» Work item: Both the line with "exists t p, tokens" and the line with "chained_from last (filter" in the records below must appear in the output, along with every line between them, exactly and with nothing added.

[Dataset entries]

▽

(* ===== verification/WakeTask.v ===== *)
(** * The wake task

    Models crates/selfdef-notifier-engine/src/wake_task.rs: how long the task
    sleeps, and one round over the due rows, each closed at the last rung or
    re-fired and advanced. Operations of other tasks (acks, submissions, operator
    commands) that land while a row is being handled are part of the row's
    environment, as are the answers of the channels and the failures of the
    database. *)

From S2P Require Import Prelude Core Notify Escalation Dispatcher.
From stdpp Require Import options.

Definition MAX_RUNG : Z := 1.
Definition DEFAULT_RUNG_INTERVAL_SECS : Z := 300.
Definition IDLE_POLL_INTERVAL_SECS : Z := 60.
Definition TAKE_DUE_LIMIT : nat := 100.

(** What one row meets while it is handled. *)
Record RowEnv := mkRowEnv {
  re_answers : Answers;
  re_interleaved : list EngineOp;
  re_fault : option string;
}.

(** A re-fire: the event, its rung and the channels that were sent the payload. *)
Record Refire := mkRefire {
  rf_event_id : Z;
  rf_rung : Z;
  rf_sent : list string;
}.

Definition payload_of (row : PendingEscalation) : Payload :=
  {| pl_id := pe_payload_id row; pl_event_id := Some (pe_event_id row); pl_title := pe_title row;
     pl_body := pe_body row; pl_severity := pe_severity row; pl_ack_link := pe_ack_link row;
     pl_event_kind := pe_event_kind row; pl_ack_token := Some (pe_ack_token row) |}.

Section wake.
Context `{UnicodeTables} `{SqlEngine} `{UuidText}.
Context (d : PayloadDispatcher).

(** [compute_sleep], in seconds; [fault] is a failed query. *)
Definition compute_sleep (now : Z) (fault : bool) (t : Table) : Z :=
  if fault then IDLE_POLL_INTERVAL_SECS
  else
    match next_pending_at t with
    | Some deadline_at =>
        if (deadline_at <=? now)%Z then 0
        else Z.min (deadline_at - now) IDLE_POLL_INTERVAL_SECS
    | None => IDLE_POLL_INTERVAL_SECS
    end.

(** A write that a database failure may prevent. *)
Definition unless_fault (fault : option string) (f : Table -> Table) (t : Table) : Table :=
  match fault with Some _ => t | None => f t end.

(** [handle_row]; [None] is the panic on a profile without rungs. *)
Definition handle_row (row : PendingEscalation) (now : Z) (env : RowEnv) (t : Table) :
    option (list Refire * Table) :=
  let profile := pd_profile d in
  if (max_rung profile <=? pe_rung_index row)%Z then
    let t := apply_ops (re_interleaved env) t in
    Some ([], unless_fault (re_fault env) (fun t => (close_event (pe_event_id row) t).2) t)
  else
    '(_, sent) ← dispatch_payload_for_rung d (payload_of row) (pe_rung_index row) (re_answers env);
    let t := apply_ops (re_interleaved env) t in
    let next_rung := (pe_rung_index row + 1)%Z in
    window ← ack_window_for profile next_rung;
    Some ([mkRefire (pe_event_id row) (pe_rung_index row) sent],
          unless_fault (re_fault env)
            (fun t => (advance_rung (pe_event_id row) next_rung (now + window) t).2) t).

Fixpoint handle_rows (rows : list PendingEscalation) (now : Z) (env : nat -> RowEnv) (i : nat) (t : Table) :
    option (list Refire * Table) :=
  match rows with
  | [] => Some ([], t)
  | row :: rows =>
      '(fired, t) ← handle_row row now (env i) t;
      '(rest, t) ← handle_rows rows now env (S i) t;
      Some (fired ++ rest, t)
  end.

Definition process_due_at (now : Z) (fault : bool) (env : nat -> RowEnv) (t : Table) :
    option (list Refire * Table) :=
  if fault then Some ([], t)
  else
    match take_due now TAKE_DUE_LIMIT t with
    | Err _ => Some ([], t)
    | Ok rows => handle_rows rows now env 0 t
    end.

(** What the task meets in one turn of its loop: the seconds that pass before it looks at
    the clock, whether the query for the next deadline fails, whether it is cancelled while
    it sleeps, the seconds it wakes late, the operations of other tasks that land while it
    sleeps, whether the query for the due rows fails, and what each row meets. *)
Record TurnEnv := mkTurnEnv {
  te_before : Z;
  te_sleep_fault : bool;
  te_cancelled : bool;
  te_late : Z;
  te_meanwhile : list EngineOp;
  te_take_fault : bool;
  te_rows : nat -> RowEnv;
}.

(** [run]: the re-fires, the clock of the last round, the table, and whether the loop
    still runs. *)
Fixpoint run (now : Z) (turns : list TurnEnv) (t : Table) : option (list Refire * Z * Table * bool) :=
  match turns with
  | [] => Some ([], now, t, true)
  | e :: turns =>
      let now := (now + te_before e)%Z in
      let sleep_for := compute_sleep now (te_sleep_fault e) t in
      if te_cancelled e then Some ([], now, t, false)
      else
        let now := (now + sleep_for + te_late e)%Z in
        '(fired, t) ← process_due_at now (te_take_fault e) (te_rows e) (apply_ops (te_meanwhile e) t);
        '(rest, now, t, running) ← run now turns t;
        Some (fired ++ rest, now, t, running)
  end.
End wake.

(** ** One row *)

Section wake_facts.
Context `{UnicodeTables} `{SqlEngine} `{UuidText}.
Context (d : PayloadDispatcher).

Definition calm (env : RowEnv) : Prop := re_interleaved env = [] /\ re_fault env = None.
Lemma presents_strip header p : header ≫= strip_prefix "Bearer " = Some p <-> presents header p.
Proof. unfold presents. destruct header as [h|]; [|done]. cbn [mbind option_bind]. rewrite strip_prefix_Some. naive_solver. Qed.

Lemma bearer_auth_full tokens header : bearer_auth tokens header = Some Capability.Full <->
  exists t c, tokens = Some t /\ lt_control t = Some c /\ presents header c.
Proof.
  unfold bearer_auth. destruct tokens as [t|]; [|naive_solver].
  destruct (header ≫= strip_prefix "Bearer ") as [p|] eqn:Ep.
  - assert (Hp := proj1 (presents_strip _ _) Ep). split.
    + destruct (lt_control t) as [c|] eqn:Ec.
      * destruct (token_eq p c) eqn:Eq; [|by destruct (token_eq p (lt_read t))].
        apply token_eq_exact in Eq as ->. intros _. by exists t, c.
      * by destruct (token_eq p (lt_read t)).
    + intros (t' & c & [= <-] & Hc & Hc'%presents_strip). rewrite Hc. assert (p = c) as -> by congruence.
      by rewrite (proj2 (token_eq_exact c c) eq_refl).
  - split; [done|]. intros (t' & c & _ & _ & Hp%presents_strip). congruence.
Qed.

Lemma bearer_auth_some tokens header cap : bearer_auth tokens header = Some cap ->
  exists t p, tokens = Some t /\ presents header p /\ (lt_control t = Some p \/ lt_read t = p).
Proof.
  unfold bearer_auth. destruct tokens as [t|]; [|done].
  destruct (header ≫= strip_prefix "Bearer ") as [p|] eqn:Ep; [|done]. apply presents_strip in Ep.
  intros E. exists t, p. split; [done|]. split; [done|].
  destruct (lt_control t) as [c|] eqn:Ec; [destruct (token_eq p c) eqn:Eq|].
  - left. by apply token_eq_exact in Eq as ->.
  - destruct (token_eq p (lt_read t)) eqn:Er; [|done]. right. by apply token_eq_exact in Er as ->.
  - destruct (token_eq p (lt_read t)) eqn:Er; [|done]. right. by apply token_eq_exact in Er as ->.
Qed.

(** A token file as [read_token] accepts it: only its owner may read or write it. *)
Definition private_token (files : TokenFiles) (path token : string) : Prop :=
  exists mode raw, tf_mode (files path) = Ok mode /\ Z.land mode 63 = 0%Z /\
    tf_text (files path) = Ok raw /\ token = trim raw /\ token <> "".
(** Lines that claim nothing can be removed, repeated or put in another order. *)
Theorem unclaimed_log_unprotected n (lines1 lines2 : list string) :
  Forall (fun l => is_ok (json_of_string l) = true /\ claims l = None /\ blank l = false) (lines1 ++ lines2) ->
  is_ok (friction_lines n lines1 None 0) = true /\ is_ok (friction_lines n lines2 None 0) = true.
Proof using Type.
  assert (Hc : forall lines last, Forall (fun l => is_ok (json_of_string l) = true /\ claims l = None /\ blank l = false) lines ->
    chained_from last (filter (fun l => blank l = false) lines)).
  { intros lines last Hl. revert last. induction Hl as [|l lines (Hok & Hn & Hb) _ IH]; intros last; [done|].
    rewrite filter_cons, decide_True by done. split; [done|]. split; [|apply IH]. intros a _ prev. by rewrite Hn. }
  intros [H1 H2]%Forall_app.
  split; erewrite (proj2 (friction_lines_exact n _ None 0 _)); [done|split; [by apply Hc|done]|done|split; [by apply Hc|done]].
Qed.
End chain_facts.

(** ** What the summaries show *)

Lemma into_verdict_no_override e : is_override_active (into_verdict e) = false.
Proof. unfold is_override_active, into_verdict. simpl. repeat case_match; done. Qed.

Lemma latest_of_elem vs g v : latest_of vs g = Some v -> v ∈ vs /\ gv_gate v = g.
Proof.
  unfold latest_of. intros Hv. assert (Hin : v ∈ filter (fun v => gv_gate v = g) vs).
  { destruct (filter _ vs); [done|]. injection Hv as ->. by left. }
  by apply list_elem_of_filter in Hin as [? ?].
Qed.

Lemma latest_by_name_elem vs v : v ∈ latest_by_name vs <-> exists g, latest_of vs g = Some v.
Proof.
  unfold latest_by_name. rewrite list_elem_of_omap. split; [naive_solver|].
  intros [g Hg]. exists g. split; [|done]. destruct g; set_solver.
Qed.
Definition deliver_to_users `{UnicodeTables} (w : WriteChannel) (severity : SeverityId.t) (message : string)
    (answer : nat -> ChildAnswer) : list Child * result bool WriteDeliveryError :=
  if Wall.below (wr_severity_floor w) severity then ([], Ok false)
  else if bool_decide (wr_users w = []) then ([], Err NoUsers)
  else
    let '(started, delivered_any, last_spawn_err) := write_users w message (wr_users w) answer 0 false None in
    (started,
     if delivered_any : bool then Ok true
     else match last_spawn_err with Some e => Err (WSpawn e) | None => Ok false end).

Definition write_error_display (e : WriteDeliveryError) : string :=
  match e with
  | NoUsers => "write users list is empty"
  | WSpawn s => "write spawn failed: " +:+ s
  end.
Definition to_notifier_error (e : WriteDeliveryError) : NotifierError := Http (write_error_display e).
Definition to_channel_error (e : WriteDeliveryError) : ChannelError := Transport (write_error_display e).

Definition notify `{WireFormat} `{UnicodeTables} (w : WriteChannel) (event : Event) (answer : nat -> ChildAnswer) :
    list Child * result unit NotifierError :=
  if bool_decide (wr_binary w = "") || bool_decide (wr_users w = []) then ([], Err NotConfigured)
  else
    let '(started, r) := deliver_to_users w (ev_severity_id event) (attention_event_message event) answer in
    (started, match r with Ok _ => Ok tt | Err e => Err (to_notifier_error e) end).

Definition send `{WireFormat} `{UnicodeTables} (w : WriteChannel) (payload : Payload) (answer : nat -> ChildAnswer) :
    list Child * result DeliveryReceipt ChannelError :=
  if bool_decide (wr_binary w = "") || bool_decide (wr_users w = []) then ([], Err (ChannelOther "write not configured"))
  else
    let '(started, r) := deliver_to_users w (pl_severity payload) (attention_message payload) answer in
    (started, as_receipt to_channel_error r).
End WriteTty.

(** ** The shared audit summary *)

(** [Iso8601::DEFAULT] of the time library. *)
Class Iso8601 := { iso8601_format : Z -> option string }.

(** One append to a file: what failed, and how many of the bytes were written by then. *)
Inductive AppendAnswer :=
| OpenFailed (e : string)
| WriteFailed (written : nat) (e : string)
| SyncFailed (e : string)
| Appended.

Definition append_text (a : AppendAnswer) (buf file : string) : string :=
  match a with
  | OpenFailed _ => file
  | WriteFailed n _ => file +:+ String.substring 0 n buf
  | SyncFailed _ | Appended => file +:+ buf
  end.

Module SharedAudit.

Record SharedAuditSummaryChannel := mkSummary {
  sa_shared_log_path : string;
  sa_selfdef_audit_path : string;
  sa_severity_floor : SeverityId.t;
  sa_line_counter : Z;
  sa_jsonl_twin_path : option string;
}.

Definition DEFAULT_SEVERITY_FLOOR : SeverityId.t := SeverityId.Informational.

Definition with_paths_and_jsonl_twin (shared_log_path selfdef_audit_path : string) (twin : option string) :
    SharedAuditSummaryChannel :=
  mkSummary shared_log_path selfdef_audit_path DEFAULT_SEVERITY_FLOOR 0 twin.

Definition bump (c : SharedAuditSummaryChannel) : SharedAuditSummaryChannel :=
  mkSummary (sa_shared_log_path c) (sa_selfdef_audit_path c) (sa_severity_floor c) (sa_line_counter c + 1)
    (sa_jsonl_twin_path c).

Definition severity_to_summary_token (s : SeverityId.t) : string :=
  match s with
  | SeverityId.Unknown | SeverityId.Informational | SeverityId.Low | SeverityId.Other => "INFO"
  | SeverityId.Medium | SeverityId.High => "WARN"
  | SeverityId.Critical => "ERROR"
  | SeverityId.Fatal => "FATAL"
  end.

(** The two files a channel appends to. *)
Record Logs := mkLogs { lg_shared : string; lg_twin : string }.

(** What one call reads from outside: a clock for each line, and the outcomes of
    the appends. *)
Record SummaryEnv := mkSummaryEnv {
  se_now : Z;
  se_twin_now : Z;
  se_append : AppendAnswer;
  se_twin : AppendAnswer;
}.

Section summary.
Context `{WireFormat} `{Iso8601}.

Definition current_iso8601_utc (now : Z) : string := default "1970-01-01T00:00:00Z" (iso8601_format now).

Definition render_summary_line (c : SharedAuditSummaryChannel) (severity : SeverityId.t) (event_id kind : string)
    (line_number now : Z) : string :=
  current_iso8601_utc now +:+ " selfdef " +:+ severity_to_summary_token severity +:+ " " +:+ event_id +:+ " " +:+ kind
  +:+ " see " +:+ sa_selfdef_audit_path c +:+ ":" +:+ show_uint line_number.

Definition dquote : string := String "034" "".
Definition backslash : string := String "092" "".
Definition str_field (k v : string) : string := dquote +:+ k +:+ dquote +:+ ":" +:+ dquote +:+ v +:+ dquote.

Definition render_jsonl_object (c : SharedAuditSummaryChannel) (severity : SeverityId.t) (event_id kind : string)
    (line_number now : Z) : string :=
  let p_escaped :=
    replace dquote (backslash +:+ dquote) (replace backslash (backslash +:+ backslash) (sa_selfdef_audit_path c)) in
  "{" +:+ join "," [str_field "ts" (current_iso8601_utc now); str_field "component" "selfdef";
    str_field "severity" (severity_to_summary_token severity); str_field "event_id" event_id; str_field "kind" kind;
    str_field "selfdef_audit_path" p_escaped; dquote +:+ "line_number" +:+ dquote +:+ ":" +:+ show_uint line_number] +:+ "}".

Definition append_jsonl_twin (c : SharedAuditSummaryChannel) (severity : SeverityId.t) (event_id kind : string)
    (line_number : Z) (env : SummaryEnv) (l : Logs) : Logs :=
  match sa_jsonl_twin_path c with
  | None => l
  | Some _ =>
      mkLogs (lg_shared l)
        (append_text (se_twin env) (render_jsonl_object c severity event_id kind line_number (se_twin_now env) +:+ newline)
          (lg_twin l))
  end.

(** The common part of [notify] and [send] once the severity passes: the counter is
    taken first, the text line is appended, and only then the twin. *)
Definition emit (c : SharedAuditSummaryChannel) (severity : SeverityId.t) (event_id kind : string) (env : SummaryEnv)
    (l : Logs) : SharedAuditSummaryChannel * Logs * AppendAnswer :=
  let c := bump c in
  let line_no := sa_line_counter c in
  let line := render_summary_line c severity event_id kind line_no (se_now env) in
  let l := mkLogs (append_text (se_append env) (line +:+ newline) (lg_shared l)) (lg_twin l) in
  match se_append env with
  | Appended => (c, append_jsonl_twin c severity event_id kind line_no env l, Appended)
  | a => (c, l, a)
  end.

Definition event_kind (event : Event) : string :=
  "C" +:+ show_uint (ev_class_uid event) +:+ "." +:+ show_uint (ev_activity_id event).

Definition notify (c : SharedAuditSummaryChannel) (event : Event) (env : SummaryEnv) (l : Logs) :
    result unit NotifierError * SharedAuditSummaryChannel * Logs :=
  if severity_lt (ev_severity_id event) (sa_severity_floor c) then (Ok tt, c, l)
  else
    let '(c, l, a) := emit c (ev_severity_id event) (uuid_to_string (ev_id event)) (event_kind event) env l in
    (match a with
     | Appended => Ok tt
     | OpenFailed e | WriteFailed _ e | SyncFailed e => Err (NotifierIo e)
     end, c, l).

Definition payload_kind (payload : Payload) : string :=
  match pl_event_kind payload with
  | Some (String _ _ as k) => k
  | _ =>
      if negb (bool_decide (pl_title payload = "")) then str_map ascii_upper (replace_chars is_whitespace "_" (pl_title payload))
      else "EVENT"
  end.

Definition send (c : SharedAuditSummaryChannel) (payload : Payload) (env : SummaryEnv) (l : Logs) :
    result DeliveryReceipt ChannelError * SharedAuditSummaryChannel * Logs :=
  if severity_lt (pl_severity payload) (sa_severity_floor c) then (Ok receipt_empty, c, l)
  else
    let '(c, l, a) :=
      emit c (pl_severity payload) (from_option uuid_to_string "—" (pl_event_id payload)) (payload_kind payload) env l in
    (match a with
     | Appended => Ok receipt_empty
     | OpenFailed e => Err (ChannelOther ("open " +:+ sa_shared_log_path c +:+ ": " +:+ e))
     | WriteFailed _ e => Err (ChannelOther ("append: " +:+ e))
     | SyncFailed e => Err (ChannelOther ("sync: " +:+ e))
     end, c, l).
End summary.
End SharedAudit.

(** ** Oracle triage *)

Module OutputTarget.
Inductive t := OperatorDashboard | SharedAuditSummary | Both.
End OutputTarget.

(** The text of an HTTP status. *)
Class HttpText := { status_display : Z -> string }.

Module OracleTriage.

Record TriageFilter := mkFilter { fl_min_severity : SeverityId.t; fl_kinds : list string }.
Definition DEFAULT_MIN_SEVERITY : SeverityId.t := SeverityId.Medium.
Definition filter_default : TriageFilter := mkFilter DEFAULT_MIN_SEVERITY [].

Record OracleTriageChannel := mkOracle {
  ot_endpoint : string;
  ot_model : string;
  ot_timeout : Z;
  ot_api_key : option string;
  ot_filter : TriageFilter;
  ot_output_target : OutputTarget.t;
  ot_system_prompt : string;
  ot_rate_limit_per_hour : Z;
  ot_rate_limit_state : list Z;
}.

Definition set_rate_state (q : list Z) (c : OracleTriageChannel) : OracleTriageChannel :=
  mkOracle (ot_endpoint c) (ot_model c) (ot_timeout c) (ot_api_key c) (ot_filter c) (ot_output_target c)
    (ot_system_prompt c) (ot_rate_limit_per_hour c) q.

Definition DEFAULT_MODEL : string := "auto".
Definition DEFAULT_SYSTEM_PROMPT : string :=
  "You are a security triage assistant for the sovereign-os SAIN-01 deployment. "
  +:+ "Analyze the following selfdef event and recommend operator-actionable next steps "
  +:+ "in 3-5 bullet points. Be specific. Cite the event-id.".

Inductive OracleTriageBuildError :=
| EmptyEndpoint
| EndpointNotHttp
| ApiKeyEnvUnset (name : string)
| ApiKeyEnvEmpty (name : string).

Definition api_key_of (env : string -> option string) (api_key_env : option string) :
    result (option string) OracleTriageBuildError :=
  match api_key_env with
  | None | Some "" => Ok None
  | Some name =>
      match env name with
      | None => Err (ApiKeyEnvUnset name)
      | Some value => if bool_decide (value = "") then Err (ApiKeyEnvEmpty name) else Ok (Some value)
      end
  end.

Definition from_config (files : Files) (env : string -> option string) (endpoint model : string) (timeout_seconds : Z)
    (api_key_env : option string) (filter : TriageFilter) (output_target : OutputTarget.t)
    (system_prompt_file : option string) (rate_limit_per_hour : Z) : result OracleTriageChannel OracleTriageBuildError :=
  if bool_decide (endpoint = "") then Err EmptyEndpoint
  else if negb (starts_with endpoint "http://" || starts_with endpoint "https://") then Err EndpointNotHttp
  else
    let? api_key := api_key_of env api_key_env in
    let system_prompt :=
      match system_prompt_file with
      | None => DEFAULT_SYSTEM_PROMPT
      | Some p => match files p with Ok s => trim s | Err _ => DEFAULT_SYSTEM_PROMPT end
      end in
    Ok (mkOracle endpoint (or_default model DEFAULT_MODEL) (timeout_seconds `max` 1) api_key filter output_target
          system_prompt rate_limit_per_hour []).

(** The front of the queue is dropped while it is more than an hour old. *)
Fixpoint drop_stale (now : Z) (q : list Z) : list Z :=
  match q with
  | front :: q' => if (from_secs 3600 <? duration_since now front)%Z then drop_stale now q' else q
  | [] => []
  end.

(** [rate_limit_check] at the monotonic instant [now] (nanoseconds). *)
Definition rate_limit_check (c : OracleTriageChannel) (now : Z) : bool * OracleTriageChannel :=
  if bool_decide (ot_rate_limit_per_hour c = 0%Z) then (true, c)
  else
    let q := drop_stale now (ot_rate_limit_state c) in
    if (ot_rate_limit_per_hour c <=? as_u32 (Z.of_nat (length q)))%Z then (false, set_rate_state q c)
    else (true, set_rate_state (q ++ [now]) c).

Definition passes_filter (c : OracleTriageChannel) (payload : Payload) : bool :=
  if severity_lt (pl_severity payload) (fl_min_severity (ot_filter c)) then false
  else
    match fl_kinds (ot_filter c) with
    | [] => true
    | kinds => match pl_event_kind payload with Some k => bool_decide (k ∈ kinds) | None => false end
    end.

(** The object of [json!] is sorted by key. *)
Definition message_json (role content : string) : json := JObject [("content", JString content); ("role", JString role)].
Definition chat_body (c : OracleTriageChannel) (user_content : string) : json :=
  JObject [("max_tokens", JPosInt 512);
    ("messages", JArray [message_json "system" (ot_system_prompt c); message_json "user" user_content]);
    ("model", JString (ot_model c)); ("response_format", JObject [("type", JString "json_object")])].

Section oracle.
Context `{WireFormat} `{HttpText}.

Definition render_request_body (c : OracleTriageChannel) (payload : Payload) : json :=
  chat_body c ("Event " +:+ from_option uuid_to_string "—" (pl_event_id payload) +:+ newline
    +:+ "Kind: " +:+ default "EVENT" (pl_event_kind payload) +:+ newline
    +:+ "Severity: " +:+ severity_name (pl_severity payload) +:+ newline
    +:+ "Title: " +:+ pl_title payload +:+ newline +:+ "Detail:" +:+ newline +:+ pl_body payload).

Definition render_event_body (c : OracleTriageChannel) (event : Event) (kind : string) : json :=
  chat_body c ("Event " +:+ uuid_to_string (ev_id event) +:+ newline +:+ "Kind: " +:+ kind +:+ newline
    +:+ "Severity: " +:+ severity_name (ev_severity_id event) +:+ newline
    +:+ "Detail: " +:+ default "(no message)" (ev_message event)).

Definition request (c : OracleTriageChannel) (body : json) : Request :=
  mkRequest (ot_endpoint c +:+ "/v1/chat/completions") []
    (match ot_api_key c with Some k => Bearer k | None => NoAuth end) (JsonBody body).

△

» Reply to the exercise:
  exists t p, tokens = Some t /\ presents header p /\ (lt_control t = Some p \/ lt_read t = p).
Proof.
  unfold bearer_auth. destruct tokens as [t|]; [|done].
  destruct (header ≫= strip_prefix "Bearer ") as [p|] eqn:Ep; [|done]. apply presents_strip in Ep.
  intros E. exists t, p. split; [done|]. split; [done|].
  destruct (lt_control t) as [c|] eqn:Ec; [destruct (token_eq p c) eqn:Eq|].
  - left. by apply token_eq_exact in Eq as ->.
  - destruct (token_eq p (lt_read t)) eqn:Er; [|done]. right. by apply token_eq_exact in Er as ->.
  - destruct (token_eq p (lt_read t)) eqn:Er; [|done]. right. by apply token_eq_exact in Er as ->.
Qed.

(** A token file as [read_token] accepts it: only its owner may read or write it. *)
Definition private_token (files : TokenFiles) (path token : string) : Prop :=
  exists mode raw, tf_mode (files path) = Ok mode /\ Z.land mode 63 = 0%Z /\
    tf_text (files path) = Ok raw /\ token = trim raw /\ token <> "".
(** Lines that claim nothing can be removed, repeated or put in another order. *)
Theorem unclaimed_log_unprotected n (lines1 lines2 : list string) :
  Forall (fun l => is_ok (json_of_string l) = true /\ claims l = None /\ blank l = false) (lines1 ++ lines2) ->
  is_ok (friction_lines n lines1 None 0) = true /\ is_ok (friction_lines n lines2 None 0) = true.
Proof using Type.
  assert (Hc : forall lines last, Forall (fun l => is_ok (json_of_string l) = true /\ claims l = None /\ blank l = false) lines ->
    chained_from last (filter (fun l => blank l = false) lines)).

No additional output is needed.